It can be seen immediately that, since the number k of the available observations is finite, the fact of minimizing the empirical error is not sufficient for minimizing the effective error. The general idea of the principle of minimization of the structural risk is to take into account the two terms of the second member of (4), rather than solely the empirical risk. This implies constraining the structure of the set of the functions f(x, α) among which the solution is sought so as to limit or even control the parameter h.

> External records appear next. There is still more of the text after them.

(* ===== verification/QueueFacts.v ===== *)
(** * What every move of a queued authorisation obeys

    The life cycle of a record as its journal shows it ([legal], [follows]) and the
    law of the record edits of QueueStore and QueueExec ([lawful]): each keeps the
    signed terms, journals a legal path, never makes an intent out of a record that
    was none, and keeps what is known of the record's broker attempt. *)

From stdpp Require Import base decidable list strings gmap sorting.
From Stdlib Require Import ZArith Lia Ascii String SpecFloat.
From S2P Require Import Prelude OrderTypes OrderStatus BrokerScope OrderJournal WriteGate PreviewToken SendDisposition.
From S2P Require Import PositionEvidence OrderRisk QueueRecord QueueStore QueueExec.

(** ** The life cycle *)

(** The states a record in [from] may move to; a note keeps its state. *)
Definition nextStates (from : string) : list string :=
  if from =s "" then [QueuedAuthPrepared]
  else if from =s QueuedAuthPrepared then [QueuedAuthArmed; QueuedAuthCancelled; QueuedAuthExpired]
  else if from =s QueuedAuthArmed then [QueuedAuthHeld; QueuedAuthSending; QueuedAuthCancelled; QueuedAuthExpired]
  else if from =s QueuedAuthHeld then
    [QueuedAuthHeld; QueuedAuthArmed; QueuedAuthSent; QueuedAuthCancelled; QueuedAuthExpired; QueuedAuthFilled; QueuedAuthPartiallyFilled;
     QueuedAuthExpiredUnfilled; QueuedAuthFailed]
  else if from =s QueuedAuthSending then [QueuedAuthSent; QueuedAuthHeld; QueuedAuthArmed; QueuedAuthCancelled; QueuedAuthFailed]
  else if from =s QueuedAuthSent then
    [QueuedAuthHeld; QueuedAuthFilled; QueuedAuthPartiallyFilled; QueuedAuthExpiredUnfilled; QueuedAuthFailed]
  else [].

Definition finalState (state : string) : bool :=
  one_of state [QueuedAuthFilled; QueuedAuthPartiallyFilled; QueuedAuthExpiredUnfilled; QueuedAuthCancelled; QueuedAuthExpired; QueuedAuthFailed].

(** An event keeps its record's state or moves it along the life cycle (a record in a
    state this build does not know only fails), and only the owner's arm takes a record
    out of prepared alive. *)
Definition legal (ev : queuedAuthEvent) : bool :=
  ((qe_StateFrom ev =s qe_StateTo ev) ||
   one_of (qe_StateTo ev) (nextStates (qe_StateFrom ev)) ||
   (negb (one_of (qe_StateFrom ev) queuedKnownStates) && (qe_StateTo ev =s QueuedAuthFailed))) &&
  (negb ((qe_StateFrom ev =s QueuedAuthPrepared) && (qe_StateTo ev =s QueuedAuthArmed)) || (qe_Type ev =s queuedEventArmed)).

(** [follows id p evs q]: the events of one record lead from state and sequence number
    [p] to [q]. *)
Inductive follows (id : string) : string * Z -> list queuedAuthEvent -> string * Z -> Prop :=
| follows_nil p : follows id p [] p
| follows_cons p ev evs q :
    qe_QueueID ev = id -> qe_StateFrom ev = p.1 -> qe_Seq ev = p.2 + 1 -> legal ev = true ->
    follows id (qe_StateTo ev, qe_Seq ev) evs q -> follows id p (ev :: evs) q.
#[export] Hint Constructors follows : canary.

Lemma follows_app id p evs q evs' q' : follows id p evs q -> follows id q evs' q' -> follows id p (evs ++ evs') q'.
Proof. induction 1; simpl; eauto with canary. Qed.

Lemma follows_one id p ev :
  qe_QueueID ev = id -> qe_StateFrom ev = p.1 -> qe_Seq ev = p.2 + 1 -> legal ev = true -> follows id p [ev] (qe_StateTo ev, qe_Seq ev).
Proof. eauto with canary. Qed.

(** ** Laws of an edit *)

Definition recID (r : queuedAuthRecord) : string := qt_QueueID (qa_Terms r).
Definition standing (r : queuedAuthRecord) : string * Z := (qa_State r, qa_Seq r).

(** What the owner signed and what finds the record never change. *)
Definition sameIdentity (r r' : queuedAuthRecord) : Prop :=
  qa_Version r' = qa_Version r /\ qa_ReferenceHash r' = qa_ReferenceHash r /\ qa_Terms r' = qa_Terms r /\
  qa_TermsDigest r' = qa_TermsDigest r /\ qa_ContractSide r' = qa_ContractSide r /\ qa_CreatedAt r' = qa_CreatedAt r.

(** An authorised intent, or one at the broker. *)
Definition occupying (r : queuedAuthRecord) : bool := liveIntent r || (qa_State r =s QueuedAuthSent).

(** What a record in its state says of its sends not proven unsent ([opens], their
    tokens): none while it may still be sent, at most the current one otherwise.  A
    held stop keeps the reference of the attempt it waits for. *)
Definition attemptOK (opens : list string) (r : queuedAuthRecord) : Prop :=
  if qa_State r =s QueuedAuthPrepared then opens = [] /\ qa_OrderRef r = ""
  else if waiting r then
    opens = [] \/ ((List.length opens <= 1)%nat /\ qa_OrderRef r <> "" /\ ownerQueueProtection (qa_Terms r) = true)
  else if qa_State r =s QueuedAuthSending then qa_OrderRef r <> "" /\ (opens = [] \/ opens = [qa_PreviewTokenID r])
  else if qa_State r =s QueuedAuthSent then qa_OrderRef r <> "" /\ (List.length opens <= 1)%nat
  else (List.length opens <= 1)%nat.

Definition lawful (r : queuedAuthRecord) (evs : list queuedAuthEvent) (r' : queuedAuthRecord) : Prop :=
  sameIdentity r r' /\ follows (recID r) (standing r) evs (standing r') /\ (occupying r' = true -> occupying r = true).

Lemma sameIdentity_refl r : sameIdentity r r.
Proof. by repeat split. Qed.
Lemma sameIdentity_trans a b c : sameIdentity a b -> sameIdentity b c -> sameIdentity a c.
Proof. unfold sameIdentity. intuition congruence. Qed.
Lemma sameIdentity_id a b : sameIdentity a b -> recID b = recID a.
Proof. unfold sameIdentity, recID. intros (_ & _ & -> & _). done. Qed.

Lemma lawful_refl r : lawful r [] r.
Proof. split; [apply sameIdentity_refl|]. split; [constructor | done]. Qed.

According to this principle, the development of new algorithms enabling control of the robustness of the learning systems can be envisaged.

The invention pertains to a new modeling technology of very general application, the essential characteristics of which concern the efficacy of the method, the simplicity of the models obtains, their robustness, i.e., their performance on data that have not been used for learning. The installation of this technique in an electronic or mechanical information-processing system equipped with sensors and model exploitation functions enables conception of a tool capable of adapting to and controlling an environment in which there exist complex and changing phenomena, and in which the sensors only partially take into account the set of the phenomena brought into play. Furthermore, the extreme simplicity of the models obtained provides the user of the tool with an intuitive comprehension of the phenomena he seeks to control. [0030]
The invention uses both the classic techniques, such as calculation of the covariance matrices, as well as more recent theories, such as those of statistical regularization and the consistency of the learning processes. The invention is comprised in that the covariance matrices are not used as such but according to a new process which consists on the one hand of perturbing the covariance matrix in a certain manner and on the other hand of adjusting the level of added noise in another manner. The manner in which one adds and controls noise to the data will be described here in a mathematical manner but it is possible to implement these operations in an electronic or mechanical manner. [0031]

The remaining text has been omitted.